#### [Exercise]
Reproduce the entries shown below only from the line with "destruct (Hspec c" down to the line with "apply StronglySorted_cons. split;", keeping both end lines and copying each one exactly.

#### [Information supplied]

(** After an event the display is the event's new cards followed by a
    part of the previous display. *)
Lemma live_step_shape (w : world) (e : event) :
  exists kept,
    kept `sublist_of` liveAlerts (ui w)
    /\ liveAlerts (ui (step w e)) = new_cards w e ++ kept.
Proof.
  rewrite live_step.
  destruct e as [now tupd [err | r] | t]; cbn [new_cards].
  - by exists (liveAlerts (ui w)).
  - destruct (decide (_ = [])) as [-> | _].
    + by exists (liveAlerts (ui w)).
    + eexists. split; [ | reflexivity ].
      apply (sublist_filter (fun x => tupd < _expiry x)).
  - eexists. split; [ | reflexivity ].
    apply (sublist_filter (fun x => t < _expiry x)).
Qed.

(** ** A run of events *)

Lemma run_cons (w : world) (e : event) (evs : list event) :
  run w (e :: evs) = run (step w e) evs.
Proof. reflexivity. Qed.

Lemma run_app (w : world) (l1 l2 : list event) :
  run w (l1 ++ l2) = run (run w l1) l2.
Proof. apply fold_left_app. Qed.

(** C4: over any run of polls and sweeps, the cards put on the display
    have pairwise different ids; each such id is truthy, was not in
    the seen-set before and is in it ever after; the seen-set never
    loses an id; and nothing reaches the display but an event's new
    cards. *)
Theorem C4_at_most_one_card_per_id :
  forall (w : world) (evs : list event),
    NoDup (card_id <$> added w evs)
    /\ (forall c, c ∈ added w evs ->
          truthy (card_id c) = true
          /\ (card_id c ∉ seenAlertIds (ui w))
          /\ (card_id c ∈ seenAlertIds (ui (run w evs))))
    /\ seenAlertIds (ui w) ⊆ seenAlertIds (ui (run w evs))
    /\ (forall e, exists kept,
          kept `sublist_of` liveAlerts (ui w)
          /\ liveAlerts (ui (step w e)) = new_cards w e ++ kept).
Proof.
  intros w evs. revert w.
  induction evs as [ | e rest IH ]; intros w.
  - cbn. split; [ constructor | ]. split.
    + intros c Hc. by apply elem_of_nil in Hc.
    + split; [ done | ]. intros e. apply live_step_shape.
  - destruct (IH (step w e)) as (Hn & Hc & Hs & _).
    destruct (new_cards_spec w e) as (Hs0 & Hn0 & Hc0).
    rewrite run_cons. cbn [added].
    split; [ | split; [ | split ] ].
    + rewrite fmap_app. apply NoDup_app. split; [ done | ]. split; [ | done ].
      intros x Hx Hx'.
      apply list_elem_of_fmap in Hx as (c & -> & Hcin).
      apply list_elem_of_fmap in Hx' as (c' & Heq & Hcin').
      destruct (Hc0 c Hcin) as (_ & _ & Hseen & _).
      destruct (Hc c' Hcin') as (_ & Hfresh & _).
      apply Hfresh. by rewrite <- Heq.
    + intros c Hin. apply elem_of_app in Hin as [Hin | Hin].
      * destruct (Hc0 c Hin) as (H1 & H2 & H3 & _).
        repeat split; try done. by apply Hs.
      * destruct (Hc c Hin) as (H1 & H2 & H3).
        repeat split; try done. intros Hold. apply H2. by apply Hs0.
    + by etrans.
    + intros e'. apply live_step_shape.
Qed.

(** ** Expiry *)

(** Right after a sweep every card left is unexpired. *)
Lemma sweep_removes_expired (w : world) (t : Z) (c : card) :
  c ∈ liveAlerts (ui (step w (Sweep t))) ->
  c ∈ liveAlerts (ui w) /\ t < _expiry c.
Proof.
  rewrite live_step. intros H. apply list_elem_of_filter in H. tauto.
Qed.

(** A card on display was there at the start or was stamped by a poll
    of the run with its clock reading plus 20000. *)
Lemma run_origin (w : world) (evs : list event) (c : card) :
  c ∈ liveAlerts (ui (run w evs)) ->
  c ∈ liveAlerts (ui w)
  \/ exists now tupd r, Poll now tupd r ∈ evs /\ _expiry c = now + 20000.
Proof.
  revert w. induction evs as [ | e rest IH ]; intros w Hc; [ by left | ].
  rewrite run_cons in Hc. destruct (IH _ Hc) as [Hstep | (now & tupd & r & Hin & Hexp)].
  - destruct (live_step_shape w e) as (kept & Hsub & Heq).
    rewrite Heq in Hstep. apply elem_of_app in Hstep as [Hnew | Hkept].
    + right. destruct (new_cards_spec w e) as (_ & _ & Hspec).
      destruct (Hspec c Hnew) as (_ & _ & _ & now & tupd & r & -> & Hexp).
      exists now, tupd, r. split; [ left | done ].
    + left. by eapply elem_of_sublist.
  - right. exists now, tupd, r. split; [ by right | done ].
Qed.

Lemma chronological_filter (P : event -> Prop) `{!forall e, Decision (P e)}
    (evs : list event) :
  chronological evs -> chronological (filter P evs).
Proof.
  unfold chronological. induction evs as [ | e rest IH ]; intros Hs; [ done | ].
  apply StronglySorted_cons in Hs as [Hall Hrest].
  rewrite filter_cons. destruct (decide (P e)); [ | by apply IH ].
  apply StronglySorted_cons. split; [ | by apply IH ].
  apply Forall_forall. intros x Hx. apply list_elem_of_filter in Hx as [_ Hx].
  by eapply Forall_forall in Hall.
Qed.

Lemma late_trace_chronological : chronological late_trace.
Proof.
  unfold chronological, late_trace, sweeps. vm_compute fmap.
  repeat (apply SSorted_cons; [ | repeat constructor; cbn; lia ]).
  constructor.
Qed.

Lemma late_trace_ticks (k : Z) :
  1 <= k -> 0 + 1000 * k <= 20700 -> Sweep (0 + 1000 * k) ∈ late_trace.
Proof.
  intros H1 H2. unfold late_trace, sweeps. right.
  apply list_elem_of_fmap. exists k. split; [ done | ].
  apply elem_of_seqZ. lia.
Qed.

Lemma late_trace_after_mount (e : event) : e ∈ late_trace -> 0 <= event_time e.
Proof.
  intros He. unfold late_trace, sweeps in He.
  apply elem_of_cons in He as [-> | He]; [ cbn; lia | ].
  apply list_elem_of_fmap in He as (k & -> & Hk).
  apply elem_of_seqZ in Hk. cbn. lia.
Qed.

#### [Response]
      destruct (Hspec c Hnew) as (_ & _ & _ & now & tupd & r & -> & Hexp).
      exists now, tupd, r. split; [ left | done ].
    + left. by eapply elem_of_sublist.
  - right. exists now, tupd, r. split; [ by right | done ].
Qed.

Lemma chronological_filter (P : event -> Prop) `{!forall e, Decision (P e)}
    (evs : list event) :
  chronological evs -> chronological (filter P evs).
Proof.
  unfold chronological. induction evs as [ | e rest IH ]; intros Hs; [ done | ].
  apply StronglySorted_cons in Hs as [Hall Hrest].
  rewrite filter_cons. destruct (decide (P e)); [ | by apply IH ].
  apply StronglySorted_cons. split; [ | by apply IH ].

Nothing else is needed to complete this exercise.